#30 Entre verbos: Entre o escuro e a luz

sexta-feira, setembro 12, 2014






               Eu gosto da forma como a luz do poste da rua entra no meu quarto pela janela. Não é que eu tenha medo do escuro, ou que eu me perco em imaginações sombrias, mas é porque o escuro é vazio e o vazio me assombra. É aquilo de me perder no vazio, daquela forma confusa, profundamente ligeira demais e que vai ficando frio, vai ficando gelado, e eu vou ficando cada vez mais vazia. Vazia como o escuro, que súbito e companheiro se tornou tão familiar. Foi ficando familiar, foi se tornando meu velho amigo de infância e íamos contando segredos a medida que eu dormia em seus braços interagindo naquela falta de cor tão feroz. O escuro era já algo pertencente a minha pele e eu carregava como uma criança em meu colo. Quando eu não tinha o escuro nas noites frias do meu quarto, eu o tinha nos dias dentro de mim. Ou... Ao mesmo tempo em que eu o tinha no meu quarto, eu o tinha em qualquer outro lugar. Era a minha energia e ela já era escura. Lá já estava ela, repleta de insanidade e eu precisava de paz.

               Então súbito quanto aquele escuro, mas de um modo sem comparações, tinha a luz. Ela vem do posto e incendeia meu quarto; Tudo que eu tinha que fazer era abrir as cortinas e deixá-las, assim, escancaradas. Talvez seja notório do que eu estou falando, assim como também não pode ser, então vamos esclarecer as coisas: Eu estou falando, sem dúvidas, dele. Porque é a luz do posto que aquece, aquela luz clara que me mantém acordada pelas madrugadas aos finais de semana ou quando eu não poderia fazer isso também. Se comecei falando em metáforas, continuarei em metáforas, e é aquela luz que me embala como se eu estivesse encostada em teu próprio peito. E acaricia meus cabelos. E me abraça com olhos incandescentes.

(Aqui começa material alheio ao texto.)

(* ===== verification/CtlInstanceManager.v ===== *)
(** * The controller's instance manager

    Models [controller/core/instance_manager.py] (and [observer.py], [persistent_state.py]):
    the life-cycle state machine of instances, driven by heartbeats and time-outs,
    forced separation and recovery, notification of the observers, alarms, and
    persistence to etcd.  Instances are shared objects in a store; every method is an
    atomic step, except that the transition of a heartbeat is also given as the two
    halves between which another thread may run. *)

From stdpp Require Import base option list strings sets gmap.
From Stdlib Require Import ZArith Lia.
From S2P Require Import Prelude Float64 Resources.
Open Scope Z_scope.

(** ** Observers *)

Inductive ObserverEvent := INSTANCE_INITIAL | INSTANCE_READY | INSTANCE_SEPERATED | INSTANCE_REMOVED.

#[global] Instance ObserverEvent_eq_dec : EqDecision ObserverEvent.
Proof. solve_decision. Defined.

               Mas sem dúvidas aquela luz que vem do posto não ilumina apenas minhas noites, mas também os meus dias. Assim como o escuro, que me perseguia o tempo todo. Agora eu respiro fundo e leve, com a plena certeza que é apenas um respirar; Porque antes eu suspirava e era apenas para eu me esvaziar, ou inutilmente tentar fazê-lo. Agora é apenas pelo prazer de suspirar ou suspirar quando solto aquele sorriso calmo e pleno como o sorriso de uma criança brincando. Porque talvez agora eu viva num estado sereno e matinal de brincar. De soltar um riso de algo estranho mesmo que eu não possa rir porque minha boca está cheia de outra coisa qualquer. De contar histórias para a luz tão animada que sequer se compara com o modo que o escuro me embalava e me calava.

               O escuro e seu gosto excêntrico me torturava e eu precisava dizer isso. Eu simplesmente não tenho a maldade do mundo em mim; Ela foi implantada em mim e agora já não tenho mais nada. Porque entre o súbito do escuro e o demorado  da luz, eu com toda certeza escolho o demorado. E nessa escolha certeira, deixei a maldade se esvarar no súbito do escuro. Eu não queria lembranças. Não quero lembranças pelo simples fato de eu não precisar delas.

               Sim, sempre metáforas, imutavelmente metáforas. Se o escuro ao menos soubesse que seu tormento é insignificantemente perante a paz do outro, não insistiria em sua permanência.